Lemma forEach_stop (conf : Config) (fns : Fns) (l : list string) :
  wf_config conf → total_fns conf fns →
  (∀ s, s ∈ l → s ∈ keys conf) →
  ∀ w, config (this w) = conf → _fns (this w) = fns →
       (∀ s, s ∈ keys conf → is_Some (sv w !! s)) →
       ∃ w', forEach stop_service l w = (Ok tt, w')
             ∧ _order (this w') = _order (this w)
             ∧ sv w' = foldl (λ acc x, <[x := VNull]> acc) (sv w) l.
Proof.
  intros Hwf Htot. induction l as [|s l IH]; intros Hl w Hc Hf Hcov.
  - exists w. by split_and!.
  - destruct (stop_service_total conf fns s w Hwf Htot)
      as (w1 & Hrun & Hc1 & Hf1 & Ho1 & Hsv1);
      [apply Hl; left|done|done|apply Hcov, Hl; left|].
    destruct (IH (λ x Hx, Hl x (list_elem_of_further _ _ _ Hx)) w1 Hc1 Hf1)
      as (w' & Hrun' & Ho' & Hsv').
    { intros k Hk. rewrite Hsv1. destruct (decide (s = k)) as [->|Hne].
      - rewrite lookup_insert_eq. eauto.
      - rewrite lookup_insert_ne by done. by apply Hcov. }
    exists w'. rewrite forEach_cons, Hrun. split_and!; [done|congruence|].
    by rewrite Hsv', Hsv1.
Qed.

(** *** C5 *)

(** C5, as stated, fails: the constructor defines a getter for every
    service, and the getter of a service named [stop] hides the method.
    On this well-formed configuration [start()] returns with the service
    running, and the call of [stop] that follows is a [TypeError] that
    leaves it running. *)
Lemma roundtrip_service_named_stop :
  wf_config stop_conf ∧ acyclic stop_conf ∧ total_fns stop_conf stop_fns
  ∧ new_System stop_conf stop_fns true = Ok (built stop_named_sys)
  ∧ ∃ w1 msg,
      send (keys stop_conf) "start" (start None) (mkWorld stop_named_sys [])
      = Some (Ok tt, w1)
      ∧ sv w1 !! "stop" = Some (VNum 1)
      ∧ send (keys stop_conf) "stop" (stop None) w1
        = Some (Throw (TypeError msg), w1).
Proof.
  split_and!.
  - apply wf_configb_spec. vm_compute. reflexivity.
  - apply (sortDeps_Ok_acyclic stop_conf ["stop"]).
    + apply NoDup_singleton.
    + vm_compute. reflexivity.
  - split.
    + intros s f Hs h a v Hv. unfold start_callback in Hs. simpl in Hs.
      case_decide; [|done]. injection Hs as <-. by injection Hv as <-.
    + intros s Hs. apply list_elem_of_singleton in Hs as ->.
      eexists _, Absent. split_and!; [reflexivity| |by left].
      intros h a. by exists (VNum 1).
  - vm_compute. reflexivity.
  - eexists _, _. split_and!; vm_compute; reflexivity.
Qed.

(** C5, amended.  For a well-formed configuration without cycle in which
    no service bears the name of a field or of [start] or [stop], and a
    registry whose start callbacks return non-null values and whose stop
    callbacks, where present, return (validation off or passing):
    construction succeeds, [start()] returns with every service running,
    the [stop()] that follows returns, and the service values are then
    those of the freshly built system, [null] for every service. *)
Theorem start_stop_roundtrip (conf : Config) (fns : Fns) (validate : bool) :
  wf_config conf → acyclic conf → total_fns conf fns →
  validated conf fns validate →
  (∀ m, m ∈ member_names → m ∉ keys conf) →
  ∃ sys w1 w2,
    new_System conf fns validate = Ok (built sys)
    ∧ send (keys conf) "start" (start None) (mkWorld sys []) = Some (Ok tt, w1)
    ∧ (∀ k, k ∈ keys conf → running w1 k)
    ∧ send (keys conf) "stop" (stop None) w1 = Some (Ok tt, w2)
    ∧ sv w2 = _services sys
    ∧ ∀ k, k ∈ keys conf → sv w2 !! k = Some VNull.
Proof.
  intros Hwf Hac Htot Hval Hnames.
  assert (∃ b, (if validate then check conf fns else Ok true) = Ok b) as [b Hb].
  { destruct validate; [rewrite Hval by done|]; eauto. }
  destruct (sortDeps_outcome conf Hwf) as [(order & Ho & _)|(x & _ & Hcyc)];
    [|done].
  destruct (sortDeps_sound conf order (proj1 Hwf) Ho) as [Hperm _].
  set (sys := mkSystem conf order (nullifyVals conf) fns).
  set (w := mkWorld sys []).
  assert (good conf fns w) as Hgood.
  { split_and!; [done|done|]. by apply nullifyVals_cover. }
  destruct (start None w) as [r w1] eqn:Hstart.
  assert (r = Ok tt) as ->.
  { pose proof (start_not_OutOfFuel None w Hwf Hac) as Hfuel.
    assert (∀ e, (start None w).1 ≠ Throw e) as Hthrow.
    { intros e. rewrite start_None.
      apply (forEach_avoid (λ r, r = Throw e) (good conf fns)); [done| |done].
      intros s a Hs Ha. split.
      - apply (start_service_no_Throw conf fns); [done|done| |done].
        simpl in Hs. by rewrite Hperm in Hs.
      - destruct (start_service (depth w) s a) as [r' b'] eqn:Hrun. simpl.
        by eapply (start_service_carries conf fns). }
    rewrite Hstart in Hfuel, Hthrow. simpl in *.
    destruct r as [[]| |]; [done|by destruct (Hthrow e)|done]. }
  rewrite start_None in Hstart.
  destruct (forEach_ready conf fns (start_service (depth w)) (_order (this w))
              (λ x a r b _, start_service_ready conf fns _ Hwf
                              (total_fns_nonnull _ _ Htot) x a r b)
              w _ w1 Hgood Hstart) as (Hev & Hrunning & _).
  destruct Hev as [_ Hc1 Ho1 Hf1 Hd1 _ _].
  assert (∀ s, s ∈ keys conf → is_Some (sv w1 !! s)) as Hcov1.
  { intros s Hs. apply Hd1. simpl.
    rewrite nullifyVals_lookup, decide_True by done. eauto. }
  assert (∀ k, k ∈ reverse (_order (this w1)) ↔ k ∈ keys conf) as Hmem.
  { intros k. rewrite elem_of_reverse, Ho1. simpl. by rewrite Hperm. }
  destruct (forEach_stop conf fns (reverse (_order (this w1))) Hwf Htot)
    with (w := mkWorld (mkSystem (config (this w1)) (reverse (_order (this w1)))
                                 (sv w1) (_fns (this w1))) (calls w1))
    as (w2 & Hstop & _ & Hsv2); try done.
  { intros s Hs. by apply Hmem. }
  assert (∀ k, sv w2 !! k = nullifyVals conf !! k) as Hlook.
  { intros k. rewrite Hsv2, nullify_fold_lookup, nullifyVals_lookup. simpl.
    destruct (decide (k ∈ keys conf)) as [Hk|Hk].
    - rewrite decide_True; [done|]. by apply Hmem.
    - rewrite decide_False by by rewrite Hmem.
      apply eq_None_not_Some. rewrite Hd1. simpl.
      rewrite nullifyVals_lookup, decide_False by done.
      by intros [? ?]. }
  assert (∀ m, m ∈ ["start"; "stop"] → m ∉ keys conf) as Hmethods.
  { intros m Hm. apply Hnames. unfold member_names. set_solver. }
  exists sys, w1, w2. split_and!.
  - rewrite new_System_unfold, Hb, Ho. simpl. f_equal. apply object_built.
    intros f Hf. apply Hnames. unfold member_names. set_solver.
  - unfold send. rewrite decide_False by (apply Hmethods; set_solver).
    fold w. by rewrite start_None, Hstart.
  - intros k Hk. apply Hrunning; [done| |done]. simpl. by rewrite Hperm.
  - unfold send. rewrite decide_False by (apply Hmethods; set_solver).
    by rewrite <-Hstop.
  - by apply map_eq.
  - intros k Hk. by rewrite Hlook, nullifyVals_lookup, decide_True.
Qed.

Lemma test_fns_total : total_fns test_conf test_fns.
Proof.
  assert (∀ s, s ∈ keys test_conf → s = "x" ∨ s = "y" ∨ s = "sum") as Hkeys.
  { intros s Hs. simpl in Hs. set_solver. }
  split; [apply test_fns_nonnull|].
  intros s [->|[->| ->]]%Hkeys.
  - exists startX, Absent. split_and!; [done| |by left].
    intros h a. exists (VNum 1). done.
  - exists startY, Absent. split_and!; [done| |by left].
    intros h a. exists (VNum 2). done.
  - exists startSum, Absent. split_and!; [done| |by left].
    intros h a. eexists. done.
Defined.

Lemma start_stop_roundtrip_witness :
  ∃ sys w1 w2,
    new_System test_conf test_fns true = Ok (built sys)
    ∧ send (keys test_conf) "start" (start None) (mkWorld sys [])
      = Some (Ok tt, w1)
    ∧ (∀ k, k ∈ keys test_conf → running w1 k)
    ∧ send (keys test_conf) "stop" (stop None) w1 = Some (Ok tt, w2)
    ∧ sv w2 = _services sys
    ∧ ∀ k, k ∈ keys test_conf → sv w2 !! k = Some VNull.
Proof.
  apply (start_stop_roundtrip test_conf test_fns true).
  - apply wf_configb_spec. vm_compute. reflexivity.
  - apply test_conf_acyclic.
  - apply test_fns_total.
  - intros _. vm_compute. reflexivity.
  - intros m Hm Hk. unfold member_names, field_names in Hm. simpl in Hk.
    set_solver.
Defined.

(** * Further properties of the code *)

(** ** The helpers *)

Lemma default_inherited (k : string) :
  (default VUndefined (inherited k) = VUndefined ↔ k ∉ Object_prototype)
  ∧ default VUndefined (inherited k) ≠ VNull.
Proof.
  destruct (inherited k) as [v|] eqn:Hv; simpl.
  - destruct (inherited_Some _ _ Hv) as [Hk [->|[i ->]]];
      (split; [split; [done|by intros []]|done]).
  - apply inherited_None in Hv. done.
Qed.

(** X1.  [nullifyVals(o)] has the keys of [o] as own properties, each
    holding [null], and no other own property: a read of any other name
    does not give [null], and gives [undefined] exactly when the name is no
    member of [Object.prototype]. *)
Theorem nullifyVals_read {A : Type} (o : obj A) (k : string) :
  (k ∈ keys o →
   nullifyVals o !! k = Some VNull ∧ read (nullifyVals o) k = VNull)
  ∧ (k ∉ keys o →
     nullifyVals o !! k = None
     ∧ read (nullifyVals o) k ≠ VNull
     ∧ (read (nullifyVals o) k = VUndefined ↔ k ∉ Object_prototype)).
Proof.
  split; intros Hk.
  - assert (nullifyVals o !! k = Some VNull) as Hnull
      by by rewrite nullifyVals_lookup, decide_True.
    split; [done|]. by rewrite (read_own _ _ _ Hnull).
  - assert (nullifyVals o !! k = None) as Hnone
      by by rewrite nullifyVals_lookup, decide_False.
    split; [done|]. rewrite (read_inherited _ _ Hnone).
    destruct (default_inherited k). done.
Qed.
════════════════════
• **Exercise objective**: Write out every line in the data that holds the string "depth".

• **Answer section**:
      - destruct (start_service (depth w) s a) as [r' b'] eqn:Hrun. simpl.
  destruct (forEach_ready conf fns (start_service (depth w)) (_order (this w))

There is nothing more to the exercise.